[Stored data]
=== Begin Enclosure ===

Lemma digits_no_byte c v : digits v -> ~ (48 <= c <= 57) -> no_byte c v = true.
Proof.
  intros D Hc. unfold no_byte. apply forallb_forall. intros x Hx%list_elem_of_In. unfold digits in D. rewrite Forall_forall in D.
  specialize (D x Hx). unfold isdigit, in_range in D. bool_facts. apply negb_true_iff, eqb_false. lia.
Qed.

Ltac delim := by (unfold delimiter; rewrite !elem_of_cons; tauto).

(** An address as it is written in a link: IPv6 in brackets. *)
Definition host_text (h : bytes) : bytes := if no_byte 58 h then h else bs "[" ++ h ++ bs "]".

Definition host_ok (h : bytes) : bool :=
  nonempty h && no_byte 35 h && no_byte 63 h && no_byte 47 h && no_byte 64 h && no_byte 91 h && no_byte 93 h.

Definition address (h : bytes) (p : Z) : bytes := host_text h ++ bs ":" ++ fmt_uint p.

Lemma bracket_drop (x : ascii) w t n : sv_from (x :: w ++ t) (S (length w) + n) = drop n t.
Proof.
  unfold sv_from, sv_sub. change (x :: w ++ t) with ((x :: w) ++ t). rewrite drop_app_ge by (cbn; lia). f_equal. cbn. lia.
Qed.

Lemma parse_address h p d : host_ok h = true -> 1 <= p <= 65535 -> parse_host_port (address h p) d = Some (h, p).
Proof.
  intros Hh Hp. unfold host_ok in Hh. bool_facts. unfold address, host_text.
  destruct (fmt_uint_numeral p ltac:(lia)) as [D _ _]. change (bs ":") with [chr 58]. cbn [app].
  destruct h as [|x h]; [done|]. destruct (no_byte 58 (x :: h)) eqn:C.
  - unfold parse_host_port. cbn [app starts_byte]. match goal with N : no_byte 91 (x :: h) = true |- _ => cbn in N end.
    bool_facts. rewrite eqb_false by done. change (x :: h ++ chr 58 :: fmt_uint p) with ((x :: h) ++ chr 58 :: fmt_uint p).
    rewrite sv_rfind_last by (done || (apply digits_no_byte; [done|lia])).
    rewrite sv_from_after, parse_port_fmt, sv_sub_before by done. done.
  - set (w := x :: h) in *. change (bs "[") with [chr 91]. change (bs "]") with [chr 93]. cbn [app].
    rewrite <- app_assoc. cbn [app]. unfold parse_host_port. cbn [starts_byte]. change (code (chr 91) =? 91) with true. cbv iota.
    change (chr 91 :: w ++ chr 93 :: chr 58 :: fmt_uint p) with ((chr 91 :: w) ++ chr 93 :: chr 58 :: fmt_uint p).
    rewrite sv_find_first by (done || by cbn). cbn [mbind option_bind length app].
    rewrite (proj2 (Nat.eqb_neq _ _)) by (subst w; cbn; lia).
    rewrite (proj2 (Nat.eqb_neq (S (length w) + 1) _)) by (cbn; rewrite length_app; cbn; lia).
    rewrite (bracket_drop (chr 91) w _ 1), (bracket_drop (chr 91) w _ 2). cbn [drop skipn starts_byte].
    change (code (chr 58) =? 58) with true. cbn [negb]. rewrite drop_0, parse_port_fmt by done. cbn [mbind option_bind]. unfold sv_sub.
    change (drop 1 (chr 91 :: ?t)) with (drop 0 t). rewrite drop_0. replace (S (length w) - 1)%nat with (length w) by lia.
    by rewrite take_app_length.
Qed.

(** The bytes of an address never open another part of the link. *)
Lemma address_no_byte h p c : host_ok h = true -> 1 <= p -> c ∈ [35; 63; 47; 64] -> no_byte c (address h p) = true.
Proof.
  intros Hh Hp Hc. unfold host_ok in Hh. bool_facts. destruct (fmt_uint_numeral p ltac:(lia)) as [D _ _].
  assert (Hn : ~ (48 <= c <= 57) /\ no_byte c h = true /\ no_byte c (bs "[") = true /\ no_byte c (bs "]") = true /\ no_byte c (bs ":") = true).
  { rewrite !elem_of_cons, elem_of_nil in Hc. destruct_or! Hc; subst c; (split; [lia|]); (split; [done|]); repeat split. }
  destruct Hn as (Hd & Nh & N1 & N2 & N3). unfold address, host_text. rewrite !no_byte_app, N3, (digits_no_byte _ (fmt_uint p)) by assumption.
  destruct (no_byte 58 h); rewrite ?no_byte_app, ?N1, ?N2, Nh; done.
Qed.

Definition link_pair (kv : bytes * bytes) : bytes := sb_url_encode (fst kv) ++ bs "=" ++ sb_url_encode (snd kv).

=== End Enclosure ===

• **Exercise**: Retype the entries in full. Keep every line identical.

• **Written answer**:
Lemma digits_no_byte c v : digits v -> ~ (48 <= c <= 57) -> no_byte c v = true.
Proof.
  intros D Hc. unfold no_byte. apply forallb_forall. intros x Hx%list_elem_of_In. unfold digits in D. rewrite Forall_forall in D.
  specialize (D x Hx). unfold isdigit, in_range in D. bool_facts. apply negb_true_iff, eqb_false. lia.
Qed.

Ltac delim := by (unfold delimiter; rewrite !elem_of_cons; tauto).

(** An address as it is written in a link: IPv6 in brackets. *)
Definition host_text (h : bytes) : bytes := if no_byte 58 h then h else bs "[" ++ h ++ bs "]".

Definition host_ok (h : bytes) : bool :=
  nonempty h && no_byte 35 h && no_byte 63 h && no_byte 47 h && no_byte 64 h && no_byte 91 h && no_byte 93 h.

Definition address (h : bytes) (p : Z) : bytes := host_text h ++ bs ":" ++ fmt_uint p.

Lemma bracket_drop (x : ascii) w t n : sv_from (x :: w ++ t) (S (length w) + n) = drop n t.
Proof.
  unfold sv_from, sv_sub. change (x :: w ++ t) with ((x :: w) ++ t). rewrite drop_app_ge by (cbn; lia). f_equal. cbn. lia.
Qed.

Lemma parse_address h p d : host_ok h = true -> 1 <= p <= 65535 -> parse_host_port (address h p) d = Some (h, p).
Proof.
  intros Hh Hp. unfold host_ok in Hh. bool_facts. unfold address, host_text.
  destruct (fmt_uint_numeral p ltac:(lia)) as [D _ _]. change (bs ":") with [chr 58]. cbn [app].
  destruct h as [|x h]; [done|]. destruct (no_byte 58 (x :: h)) eqn:C.
  - unfold parse_host_port. cbn [app starts_byte]. match goal with N : no_byte 91 (x :: h) = true |- _ => cbn in N end.
    bool_facts. rewrite eqb_false by done. change (x :: h ++ chr 58 :: fmt_uint p) with ((x :: h) ++ chr 58 :: fmt_uint p).
    rewrite sv_rfind_last by (done || (apply digits_no_byte; [done|lia])).
    rewrite sv_from_after, parse_port_fmt, sv_sub_before by done. done.
  - set (w := x :: h) in *. change (bs "[") with [chr 91]. change (bs "]") with [chr 93]. cbn [app].
    rewrite <- app_assoc. cbn [app]. unfold parse_host_port. cbn [starts_byte]. change (code (chr 91) =? 91) with true. cbv iota.
    change (chr 91 :: w ++ chr 93 :: chr 58 :: fmt_uint p) with ((chr 91 :: w) ++ chr 93 :: chr 58 :: fmt_uint p).
    rewrite sv_find_first by (done || by cbn). cbn [mbind option_bind length app].
    rewrite (proj2 (Nat.eqb_neq _ _)) by (subst w; cbn; lia).
    rewrite (proj2 (Nat.eqb_neq (S (length w) + 1) _)) by (cbn; rewrite length_app; cbn; lia).
    rewrite (bracket_drop (chr 91) w _ 1), (bracket_drop (chr 91) w _ 2). cbn [drop skipn starts_byte].
    change (code (chr 58) =? 58) with true. cbn [negb]. rewrite drop_0, parse_port_fmt by done. cbn [mbind option_bind]. unfold sv_sub.
    change (drop 1 (chr 91 :: ?t)) with (drop 0 t). rewrite drop_0. replace (S (length w) - 1)%nat with (length w) by lia.
    by rewrite take_app_length.
Qed.

(** The bytes of an address never open another part of the link. *)
Lemma address_no_byte h p c : host_ok h = true -> 1 <= p -> c ∈ [35; 63; 47; 64] -> no_byte c (address h p) = true.
Proof.
  intros Hh Hp Hc. unfold host_ok in Hh. bool_facts. destruct (fmt_uint_numeral p ltac:(lia)) as [D _ _].
  assert (Hn : ~ (48 <= c <= 57) /\ no_byte c h = true /\ no_byte c (bs "[") = true /\ no_byte c (bs "]") = true /\ no_byte c (bs ":") = true).
  { rewrite !elem_of_cons, elem_of_nil in Hc. destruct_or! Hc; subst c; (split; [lia|]); (split; [done|]); repeat split. }
  destruct Hn as (Hd & Nh & N1 & N2 & N3). unfold address, host_text. rewrite !no_byte_app, N3, (digits_no_byte _ (fmt_uint p)) by assumption.
  destruct (no_byte 58 h); rewrite ?no_byte_app, ?N1, ?N2, Nh; done.
Qed.

Definition link_pair (kv : bytes * bytes) : bytes := sb_url_encode (fst kv) ++ bs "=" ++ sb_url_encode (snd kv).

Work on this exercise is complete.